Schwimmer spoke of the case of Joaquin Jose Martinez, a Spaniard who spent 37 months on Florida's death row for the murder of a drug trafficker and an exotic dancer. Martinez was acquitted after a retrial.

"What would have happened if the execution some years ago had not been postponed? Would anybody think this execution had been justice?" Schwimmer asked. During a recent visit to Europe, American President George W. Bush was beleaguered by intense protest from capital punishment opponents. Bush defended the United State's capital punishment policy by saying that "the death penalty is the will of the people in the United States."

European criticism also focused on China's anti-crime campaign dubbed "Hard Strike." China has sent hundreds of people to their deaths for crimes ranging from murder to drug dealing to embezzlement -- after parading them at public rallies. Critics worry that the Chinese courts are speeding judgments and condemning people to death using coerced confessions and unreliable evidence. The organizer of the conference, the Council of Europe, has 43-members and has gained a complete ban on, or a moratorium on, executions in its member states. Likewise, abolishing capital punishment is a requirement for membership in the 15-member European Union.

Source: New York Times


DNA testing FINALLY frees Larry Youngblood

by Stormy Thoming-Gale, J:D Staff

In 1983, Larry Youngblood was convicted of child molestation. The Pima County Attorney's Office said that Larry Youngblood was convicted based on the testimony of the victim, collaborating evidence and the technology available at the time.

The Arizona Court of Appeals briefly overturned Larry's conviction on grounds that due process was violated by the failure to safeguard evidence. Police failed to handle an important piece of evidence properly, making it impossible to determine whether semen was evident on Larry's clothing. In 1988, the Supreme Court reversed that ruling. In a 6 to 3 decision, the Supreme Court held that a defendant's rights were not denied unless the authorities were acting maliciously and knew the evidence could prove innocence.

Dr. Edward Blake, a forensic scientist with expertise in DNA, said that due to its recent ruling, the Supreme Court had established a flawed legal precedent that will lower the standards of evidence collection. The 1988 ruling undermined what were once progressive mandates that put the onus on the government to collect, maintain and properly preserve evidence. The Arizona Court of Appeals AGAIN set aside Larry Youngblood's conviction in 1990, arguing that the state's constitution was broader than the federal government's.

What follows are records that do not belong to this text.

(** [additional.Properties], of another package. *)
Context {Additional : Type}.

Inductive SelectProperty : Type := mkSelectProperty {
  Name : string;
  IsPrimitive : bool;
  IncludeTypeName : bool;
  Refs : list SelectClass
}
with SelectClass : Type := mkSelectClass {
  ClassName : string;
  RefProperties : list SelectProperty;
  AdditionalProperties : Additional
}.

(** [SelectProperties] is a slice of [SelectProperty]. *)
Definition SelectProperties : Type := list SelectProperty.

Definition FindSelectClass (sp : SelectProperty) (className : string)
  : option SelectClass :=
  find (fun selectClass => String.eqb (ClassName selectClass) className) (Refs sp).

Definition HasRefs (sp : SelectProperties) : bool :=
  existsb (fun p => negb (IsPrimitive p)) sp.

Definition FindProperty (sp : SelectProperties) (propName : string)
  : option SelectProperty :=
  find (fun prop => String.eqb (Name prop) propName) sp.

Definition usedIncorrectly : string :=
  "used incorrectly: path must have even number of segments in the form of "
  +:+ "refProp, className, refProp, className, etc.".

(** The loop [for _, p := range sp] of [ShouldResolve]; [nested] is what is
    returned at a match when the path has more than two segments. *)
Definition resolveAt (property class : string)
  (nested : option (SelectProperties -> result bool))
  : SelectProperties -> result bool :=
  fix loop (sp : SelectProperties) {struct sp} :=
    match sp with
    | [] => Ok false
    | p :: rest =>
        if IsPrimitive p then loop rest
        else if negb (String.eqb (Name p) property) then loop rest
        else
          match FindSelectClass p class with
          | None => loop rest
          | Some selectClass =>
              match nested with
              | Some resolve => resolve (RefProperties selectClass)
              | None => Ok true
              end
          end
    end.

Fixpoint ShouldResolve (sp : SelectProperties) (path : list string)
  {struct path} : result bool :=
  if negb (length path mod 2 =? 0)%nat || (length path =? 0)%nat
  then Err usedIncorrectly
  else
    match path with
    | property :: class :: rest =>
        resolveAt property class
          (if (2 <? length path)%nat
           then Some (fun refProperties => ShouldResolve refProperties rest)
           else None)
          sp
    | _ => Err usedIncorrectly
    end.

(** What [resolveAt] returns at a match. *)
Definition atMatch (nested : option (SelectProperties -> result bool))
  (refProperties : SelectProperties) : result bool :=
  match nested with
  | Some resolve => resolve refProperties
  | None => Ok true
  end.

Lemma check_passes (path : list string) :
  path <> [] -> Nat.Even (length path) ->
  negb (length path mod 2 =? 0)%nat || (length path =? 0)%nat = false.
Proof.
  intros Hne [k Hk]. rewrite Hk.
  replace ((2 * k) mod 2)%nat with O
    by (symmetry; rewrite Nat.mul_comm; apply Nat.Div0.mod_mul).
  simpl. apply Nat.eqb_neq. destruct path; [congruence|simpl in Hk; lia].
Qed.

Lemma check_fails (path : list string) :
  path = [] \/ Nat.Odd (length path) ->
  negb (length path mod 2 =? 0)%nat || (length path =? 0)%nat = true.
Proof.
  intros [->|[k Hk]]; [reflexivity|]. rewrite Hk.
  replace ((2 * k + 1) mod 2)%nat with 1%nat; [reflexivity|].
  symmetry. rewrite Nat.add_comm, Nat.mul_comm, Nat.Div0.mod_add. reflexivity.
Qed.

Lemma ShouldResolve_pair sp property class rest :
  Nat.Even (length rest) ->
  ShouldResolve sp (property :: class :: rest)
  = resolveAt property class
      (match rest with
       | [] => None
       | _ :: _ => Some (fun refProperties => ShouldResolve refProperties rest)
       end) sp.
Proof.
  intros [k Hk].
  assert (Hcheck : negb (length (property :: class :: rest) mod 2 =? 0)%nat
                   || (length (property :: class :: rest) =? 0)%nat = false).
  { apply check_passes; [discriminate|]. exists (S k). simpl. lia. }
  change (ShouldResolve sp (property :: class :: rest))
    with (if negb (length (property :: class :: rest) mod 2 =? 0)%nat
             || (length (property :: class :: rest) =? 0)%nat
          then Err usedIncorrectly
          else resolveAt property class
                 (if (2 <? length (property :: class :: rest))%nat
                  then Some (fun refProperties => ShouldResolve refProperties rest)
                  else None) sp).
  rewrite Hcheck. destruct rest; reflexivity.
Qed.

In 1993, the State Supreme Court AGAIN reinstated Mr. Youngblood's conviction.

Larry Youngblood returned to prison to serve out his sentence. Summer of 1999, Larry's lawyers requested new DNA tests that were not available in 1983. Although the test results took several months, they completely exonerated Larry Youngblood.

A representative from the Pima County Attorney's Office has publicly apologized for the wrongful conviction. To be sure, he told the public it was an accident and that the office "acted in good faith" but he said the office regretted what had happened and feels bad that Larry was incarcerated. Larry Youngblood, spent 17 years knowing he was innocent, never confessing, never taking a plea for less time and is understandably bitter.

Justice Denied wishes Mr. Youngblood the very best and hopes that the State of Arizona will take the initiative and offer compensation for the years lost by Mr. Youngblood.